The Space Shuttle Enterprise is on a mission to deliver a satellite to orbit around the Earth, and all is going well for the three astronauts and the control down at NASA. However, as the doors have opened and the equipment is ready to launch, with one of the team performing a spacewalk to ensure it succeeds, his two fellow crewmembers, Steve (Gary Collins) and Lew (James Hampton), notice an irregularity on their radar screen: an object they initially take to be a meteor is bizarrely changing direction and hovering above the Shuttle. NASA can see it too, but press ahead regardless, a big mistake for when the satellite goes up, it crashes into what looks like an alien craft, and the spacewalker's head falls off.

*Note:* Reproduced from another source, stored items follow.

Lemma discover_body_outcome configPath ce host port w :
  let '(w', r) := discover_body configPath ce host port w in
  discovering w' = discovering w ∧ outcome configPath ce host port w w' r.
Proof.
  unfold discover_body, addresses_of, plan, outcome.
  destruct (resolve _ _ _) as [addrs|e|p] eqn:Er; cbn [rbind]; [|by auto|by auto].
  case_bool_decide as Hne; [by auto|]. destruct (LoadRaw (w_file w)) as [cfg0|e|p] eqn:El; cbn [prefix_err rbind];
    [|by auto|by auto].
  assert (addrs ≠ []) as Ha by by intros ->.
  destruct (AddAutoDiscoveredRoute _ _ _) as [cfg [[]|e|p]] eqn:Eadd; [| |by auto|by auto].
  - assert (found ce host port (w_file w) addrs cfg) as Hf by (split_and!; [done|done|by eauto]).
    destruct (Save (ce_write ce) cfg (w_file w)) as [f [[]|e|p]] eqn:Es; cbn [w_file w_state set_file];
      [|by (split_and!; try done; right; exists addrs, cfg; rewrite Es)..].
    assert (∃ raw, Marshal cfg = inr raw ∧ f = inr raw) as (raw & Em & ->).
    { revert Es. unfold Save. destruct (Marshal cfg) as [|raw]; [done|]. destruct (ce_write ce) as [[]|]; [done|].
      intros [= <-]. eauto. }
    pose proof (reload_cases (ce_reload ce) configPath (inr raw) (w_state w)) as Hc.
    destruct (reload _ _ _ _) as [st [[]|e|p]] eqn:Ere; cbn.
    + split; [done|]. exists addrs, cfg, raw. by rewrite Ere.
    + destruct Hc as [-> _]. split_and!; try done. right. exists addrs, cfg. by rewrite Es.
    + destruct Hc as [-> _]. split_and!; try done. right. exists addrs, cfg. by rewrite Es.
  - split_and!; [done|done|]. exists addrs, cfg0. split_and!; try done. revert Eadd.
    unfold AddAutoDiscoveredRoute. do 2 (case_bool_decide; [done|]). destruct (Routes cfg0 !! _); [by eauto|done].
Qed.

Lemma add_effect cfg0 host addrs cfg :
  AddAutoDiscoveredRoute cfg0 host addrs = (cfg, Ok true) →
  let name := autoGroupName (Backends cfg0) (normalizeHost host) in
  Routes cfg = <[normalizeHost host := name]> (Routes cfg0) ∧
  Addresses <$> Backends cfg !! name = Some addrs.
Proof.
  unfold AddAutoDiscoveredRoute. do 2 (case_bool_decide; [done|]).
  destruct (Routes cfg0 !! _); [done|]. intros [= <-]. cbn. by rewrite lookup_insert_eq.
Qed.

End routing.

(** ** Properties of discovery *)

Section properties.
Context `{UnicodeTables, Yaml}.
Context (configPath : string).

(** C29: under any interleaving of calls with each other and with anything else that changes the file or the runtime state, at most one call per host and port is between registering and removing its key, the set in the discoverer is exactly the keys of the calls in progress, and once every call has returned it is empty. *)
Theorem discover_exclusive w0 cs w :
  discovering w0 = ∅ → rtc (calls_step configPath) ([], w0) (cs, w) →
  (∀ i j ci cj, cs !! i = Some ci → cs !! j = Some cj → in_progress ci = true →
     in_progress cj = true → call_key ci = call_key cj → i = j) ∧
  (∀ k, k ∈ discovering w ↔ ∃ i c, cs !! i = Some c ∧ in_progress c = true ∧ call_key c = k) ∧
  (Forall (λ c, in_progress c = false) cs → discovering w = ∅).
Proof.
  intros H0' Hr.
  assert (calls_ok (cs, w)) as [Hu Hk].
  { eapply rtc_preserve; [|exact Hr|]; [intros a b; by apply calls_step_ok|].
    split; cbn [fst snd]; [by intros i j ci cj Hi|]. intros k. rewrite H0'. split; [by intros ?%not_elem_of_empty|].
    by intros (i & c & Hi & _). }
  split_and!; [done|done|]. intros Hall. apply set_eq. intros k. rewrite Hk. split; [|by intros ?%not_elem_of_empty].
  intros (i & c & Hi & Hp & _). pose proof (Forall_lookup_1 _ _ _ _ Hall Hi). cbn in *. congruence.
Qed.

(** Running a call alone from where it stands. *)
Fixpoint finish (n : nat) (ce : call_env) (host : string) (port : Z) (s : stage) (w : world)
    : stage * world :=
  match n with
  | O => (s, w)
  | S n => let '(s, w) := advance configPath ce host port s w in finish n ce host port s w
  end.

Lemma finish_Discover ce host port w :
  finish 6 ce host port Entering w =
    (Returned (Discover configPath ce host port w).2, (Discover configPath ce host port w).1).
Proof.
  unfold Discover, discover_body. cbn [finish advance].
  case_bool_decide as Hk; [done|]. cbn [finish advance].
  destruct (addresses_of _ _ _) as [addrs|e|p]; cbn [finish advance]; [|done|done].
  cbn [w_file set_discovering].
  destruct (plan _ _ _ _) as [[cfg|]|e|p]; cbn [finish advance]; [|done|done|done].
  cbn [w_file set_discovering].
  destruct (Save _ _ _) as [f [[]|e|p]]; cbn [finish advance]; [|done|done].
  destruct (reload _ _ _ _) as [st [[]|e|p]]; done.
Qed.

(** C30: what a call of [Discover] does, on every branch: it returns within six of the atomic steps that concurrent calls interleave, its key is never left behind, also when it fails; when the key is taken, or the file already routes the host, it reports false and changes nothing; when it reports true the file holds the text of the configuration extended with the endpoints found, that file has been loaded and the outcome logged; and when it fails the runtime state and the log are as before, and the file is either as before or what writing the extended configuration left. *)
Theorem discover_alone ce host port w :
  let '(w', r) := Discover configPath ce host port w in
  finish 6 ce host port Entering w = (Returned r, w') ∧
  discovering w' = discovering w ∧
  (key host port ∈ discovering w → w' = w ∧ r = Ok false) ∧
  (key host port ∉ discovering w → outcome configPath ce host port w w' r).
Proof.
  pose proof (finish_Discover ce host port w) as Hfin. unfold Discover in *.
  case_bool_decide as Hk; [by split_and!|]. revert Hfin.
  pose proof (discover_body_outcome configPath ce host port
    (set_discovering w ({[key host port]} ∪ discovering w))) as Hb.
  destruct (discover_body _ _ _ _ _) as [w1 r] eqn:E. cbn [fst snd]. intros Hfin. destruct Hb as [Hd Ho].
  assert (discovering w1 ∖ {[key host port]} = discovering w) as Hset
    by (rewrite Hd; cbn [discovering set_discovering];
        rewrite difference_union_distr_l_L, difference_diag_L, union_empty_l_L;
        by apply difference_disjoint_L, disjoint_singleton_r).
  split_and!; [exact Hfin|exact Hset|done|]. intros _. unfold outcome in *.
  destruct r as [[]|e|p]; cbn [w_file w_state d_log set_discovering] in *; [exact Ho| |exact Ho|exact Ho].
  destruct Ho as [-> Ho]. split; [|exact Ho]. rewrite Hset. by destruct w.
Qed.

(** C9: discovery makes a host reachable: when [Discover] reports that it added a plain host in normal form (for an IPv4 request, its address and port), the router that new connections then use has a pool for it with exactly the IPv4 endpoints found, every one of them is on the whitelist, and the next selection for the host succeeds, so the second attempt of the request that triggered the discovery can be dialed. *)
Theorem discover_routes ce host port w w' :
  yaml_roundtrip → env_ok (ce_reload ce) → numeric_dns (e_dns (ce_reload ce)) →
  (0 ≤ port < 65536)%Z → plain (routeHost host port) = true →
  normalizeHost (routeHost host port) = routeHost host port →
  (∀ cfg, LoadRaw (w_file w) = Ok cfg → ∀ h, h ∈ dom (Routes cfg) → normalizeHost h = h) →
  Discover configPath ce host port w = (w', Ok true) →
  ∃ rt addrs a,
    current_router (server (w_state w')) = Some rt ∧
    resolve (ce_lookup ce) host port = Ok addrs ∧
    Router.pools rt !! routeHost host port = Some (Router.fresh_pool addrs) ∧
    (∀ a', a' ∈ addrs → is_Some (Router.HostForBackendAddr rt a')) ∧
    head addrs = Some a ∧ (Router.Pick rt (routeHost host port)).2 = Ok a.
Proof.
  intros Hyaml He Hdns Hp Hplain Hfix Hnorm Hd.
  destruct (discover_added _ _ _ _ _ _ Hyaml Hd) as (addrs & cfg0 & cfg & raw & Hres & Hne & Hraw & Hadd & Hdec & Hrel).
  pose proof (reload_cases (ce_reload ce) configPath (inr raw) (w_state w)) as Hc. rewrite Hrel in Hc.
  destruct Hc as (next & rt & c & (Hload & Hnew & _)%buildReloadTarget_Ok & _ & _ & Hcur & _).
  destruct (add_effect _ _ _ _ Hadd) as [Hroutes Hgroup]. rewrite Hfix in Hroutes, Hgroup.
  unfold load, Load in Hload. rewrite Hdec in Hload.
  assert (rc_Routes next !! routeHost host port = Some addrs ∧ Router.distinct_keys (rc_Routes next))
    as [Hr Hdist].
  { eapply (validated_route (e_dns (ce_reload ce)) _ _ cfg next (routeHost host port)
      (autoGroupName (Backends cfg0) (routeHost host port)) port addrs (He _ _) Hdns Hp);
      [| | | | |exact Hload].
    - intros h. rewrite Hroutes, dom_insert, elem_of_union, elem_of_singleton.
      intros [->|Hh]; [done|by apply (Hnorm cfg0)].
    - by rewrite Hroutes, lookup_insert_eq.
    - by apply plain_autoGroupName.
    - done.
    - by eapply resolve_endpoints. }
  destruct addrs as [|a addrs]; [done|].
  assert (Router.pools rt !! routeHost host port = Some (Router.fresh_pool (a :: addrs))) as Hpool.
  { apply (Router.New_pools _ _ _ _ _ (He _ _) Hdist Hnew). eauto. }
  exists rt, (a :: addrs), a. split_and!; try done.
  - intros a' Ha. by eapply Router.New_index.
  - apply (Router.Pick_fresh _ _ a addrs).
      by change (Router.normalizeHost (routeHost host port)) with (normalizeHost (routeHost host port)); rewrite Hfix.
Qed.

End properties.

(** ** Witnesses *)

#[local] Existing Instance ascii_tables.

(** The number below [q + fuel], from [q], whose decimal text this is. *)
Fixpoint decimal_from (fuel : nat) (q : Z) (text : string) : option Z :=
  match fuel with
  | O => None
  | S fuel => if bool_decide (itoa q = text) then Some q else decimal_from fuel (q + 1) text
  end.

They were regarded as getting too big for their boots, however, with this release, thanks to its debut in a crowded field and with obviously not the budget to realise their ambitions: this came across as a TV pilot version of Close Encounters, and was stuffed with faces most known for their small screen excursions rather than a proper, tried and tested movie star to lead the drama. We are told in a title card that what we were seeing was true, no matter that the Space Shuttle programme had not commenced its maiden flight yet which should have set off alarm bells in the contemporary audience's heads, and in fact more or less everything that followed the mildly hilarious space accident at the beginning was invented.
And familiar, if you had seen another science fiction thriller torn from the conspiracy theory paperbacks, Capricorn One of a couple of years before. That had taken the moon landings paranoia (i.e. the theorists said they never happened) and turned them into a fair thriller about faked Mars landings, whereas this had great faith in the ability for NASA to conduct space missions, it was simply that they were suspicious they knew more about aliens than they were letting on. That suspicion has fuelled a million websites and bled over into parapolitics where governments were behind various high profile assassinations and were aware of the World Trade Center destruction before it happened - or even instigated it themselves in some takes. Back in 1980, there was enough novelty in the idea for director James L. Conway, a main player in Sunn Classics, to spin his yarn.